§ Work item: Your answer should be the exact lines of the data below from the one containing "rewrite gatherFiles_candidates. eexists." through the one containing "now apply (fileAt_entriesFiles"; please include nothing else.

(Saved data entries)
Start of Block
(** ** More on the walk *)

Lemma filter_none {A} (f : A -> bool) (l : list A) :
  (forall x, f x = false) -> List.filter f l = [].
Proof.
  intros Hf. induction l as [|x l IH]; simpl; [reflexivity|].
  now rewrite Hf.
Qed.

Lemma candidates_fileAt (tree : Node) (segs : list string) :
  In segs (candidates tree) ->
  match tree with
  | File => segs = []
  | Dir es => fileAt es segs = true
  end.
Proof.
  destruct tree as [|es]; simpl.
  - now intros [<-|[]].
  - intros Hin. apply rootCandidates_entries, entriesFiles_fileAt in Hin.
    now destruct Hin as (rest & -> & Hrest).
Qed.

(** X6.  [gatherFiles] never fails.  Each path it returns is relative,
    is accepted by [shouldExamine] and is a non-directory of the tree; when
    the rules accept no path the list is empty, and when the config has no
    rule every non-directory outside the reserved entries is returned,
    provided the root lists no non-directory [.git]. *)
Theorem gatherFiles_returns_selected_files (w : World) (root : Path)
    (cfg : Config) :
  exists files,
    gatherFiles w root cfg = (Ok files, [EvWalk root])
    /\ (forall p, In p files ->
          isAbs p = false
          /\ shouldExamine cfg root (Join root p) = true
          /\ match Tree w root with
             | File => elems p = []
             | Dir es => fileAt es (elems p) = true
             end)
    /\ ((forall absPath, shouldExamine cfg root absPath = false) ->
        files = [])
    /\ (Paths cfg = [] ->
        forall es segs,
          Tree w root = Dir es -> fileAt es [".git"] = false ->
          fileAt es segs = true -> ~ underGit segs ->
          segs <> [ConfigFileName] ->
          In (relPath segs) files).
Proof.
  rewrite gatherFiles_candidates. eexists. split; [reflexivity|].
  split; [|split].
  - intros p Hin. apply in_map_iff in Hin. destruct Hin as (segs & <- & Hin).
    apply List.filter_In in Hin. destruct Hin as [Hin Hsel].
    split; [reflexivity|]. split; [exact Hsel|].
    now apply candidates_fileAt.
  - intros Hnone. rewrite filter_none; [reflexivity|].
    intros segs. apply Hnone.
  - intros Hrules es segs Htree Hnogit Hfile Hgit Hcfg.
    rewrite In_map_relPath, List.filter_In, Htree. split.
    + apply rootCandidates_complete; try assumption.
      now apply (fileAt_entriesFiles segs es []).
    + unfold selects, shouldExamine. rewrite Rel_entryPath, Hrules.
      reflexivity.
Qed.

(** ** More on the run *)

Lemma prefix_app (pre rest : string) : String.prefix pre (pre ++ rest) = true.
Proof.
  induction pre as [|c pre IH]; simpl; [now destruct rest|].
  destruct (ascii_dec c c); [exact IH|contradiction].
Qed.

Lemma Contains_middle (a s c : string) : Contains (a ++ s ++ c) s = true.
Proof.
  induction a as [|x a IH]; [apply (Contains_prefix s c)|].
  cbn -[String.prefix]. rewrite IH. apply orb_true_r.
Qed.

Lemma failureLines_holds (errs : list error) (e : error) :
  In e errs ->
  exists before after,
    failureLines errs = (before ++ Error e ++ after)%string.
Proof.
  induction errs as [|e' errs IH]; intros Hin; [destruct Hin|].
  destruct Hin as [->|Hin].
  - exists "* "%string, (nl ++ failureLines errs)%string. reflexivity.
  - destruct (IH Hin) as (before & after & Heq).
    exists ("* " ++ Error e' ++ nl ++ before)%string, after.
    cbn [failureLines]. rewrite Heq, !string_app_assoc. reflexivity.
Qed.

(** X8.  The text of the error [Check] returns for a config with failures
    starts with the line that counts them and contains the text of every
    one of them; the tests of [TestBad] look for such a text. *)
Theorem aggregate_error_holds_every_failure (w : World) (dir : string)
    (root : Path) (pre post : list Config) (cfg : Config)
    (Habs : Abs w dir = Ok root)
    (Hload : fst (loadConfigs w root) = Ok (pre ++ cfg :: post))
    (Hpre : forall c, In c pre -> fst (runConfig w c root) = [])
    (Hcfg : fst (runConfig w cfg root) <> []) :
  exists err,
    fst (Check w dir) = Some err
    /\ HasPrefix (Error err)
         (itoa (List.length (fst (runConfig w cfg root))) ++ " errors:" ++ nl)
       = true
    /\ forall e, In e (fst (runConfig w cfg root)) ->
                 Contains (Error err) (Error e) = true.
Proof.
  rewrite (Check_loaded w root dir _ Habs Hload).
  rewrite (checkConfigs_failing w root pre post cfg Hpre Hcfg).
  cbn [fst]. rewrite aggregate_text. eexists. split; [reflexivity|].
  cbn [Error]. unfold aggregateText. split.
  - unfold HasPrefix. rewrite <- !string_app_assoc. apply prefix_app.
  - intros e Hin.
    destruct (failureLines_holds _ _ Hin) as (before & after & ->).
    rewrite <- !string_app_assoc.
    rewrite (string_app_assoc _ (Error e) after).
    apply Contains_middle.
Qed.

(** The cut set of [loadConfigs] holds the space, the newline and the tab,
    and nothing else. *)
Lemma inCutset_isBlank (c : ascii) : inCutset c cutset = isBlank c.
Proof.
  destruct c as [[] [] [] [] [] [] [] []]; reflexivity.
Qed.

Lemma TrimLeft_blank (ws rest : string) (c : ascii) :
  blank ws = true -> isBlank c = false ->
  TrimLeft (ws ++ String c rest) cutset = String c rest.
Proof.
  intros Hws Hc. induction ws as [|x ws IH]; cbn [append TrimLeft].
  - now rewrite inCutset_isBlank, Hc.
  - cbn [blank] in Hws. apply andb_true_iff in Hws.
    destruct Hws as [Hx Hws]. rewrite inCutset_isBlank, Hx. now apply IH.
Qed.

Lemma TrimLeft_all_blank (s : string) :
  blank s = true -> TrimLeft s cutset = EmptyString.
Proof.
  induction s as [|x s IH]; cbn [blank TrimLeft]; [reflexivity|].
  intros H. apply andb_true_iff in H. destruct H as [Hx Hs].
  rewrite inCutset_isBlank, Hx. now apply IH.
Qed.

Lemma HasPrefix_brace (c : ascii) (rest : string) :
  HasPrefix (String c rest) "{" = Ascii.eqb c "{".
Proof.
  unfold HasPrefix. cbn [String.prefix].
  destruct (ascii_dec "{" c) as [<-|Hne].
  - now destruct rest.
  - symmetry. apply Ascii.eqb_neq. congruence.
Qed.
End of Block
§ Output:
  rewrite gatherFiles_candidates. eexists. split; [reflexivity|].
  split; [|split].
  - intros p Hin. apply in_map_iff in Hin. destruct Hin as (segs & <- & Hin).
    apply List.filter_In in Hin. destruct Hin as [Hin Hsel].
    split; [reflexivity|]. split; [exact Hsel|].
    now apply candidates_fileAt.
  - intros Hnone. rewrite filter_none; [reflexivity|].
    intros segs. apply Hnone.
  - intros Hrules es segs Htree Hnogit Hfile Hgit Hcfg.
    rewrite In_map_relPath, List.filter_In, Htree. split.
    + apply rootCandidates_complete; try assumption.
      now apply (fileAt_entriesFiles segs es []).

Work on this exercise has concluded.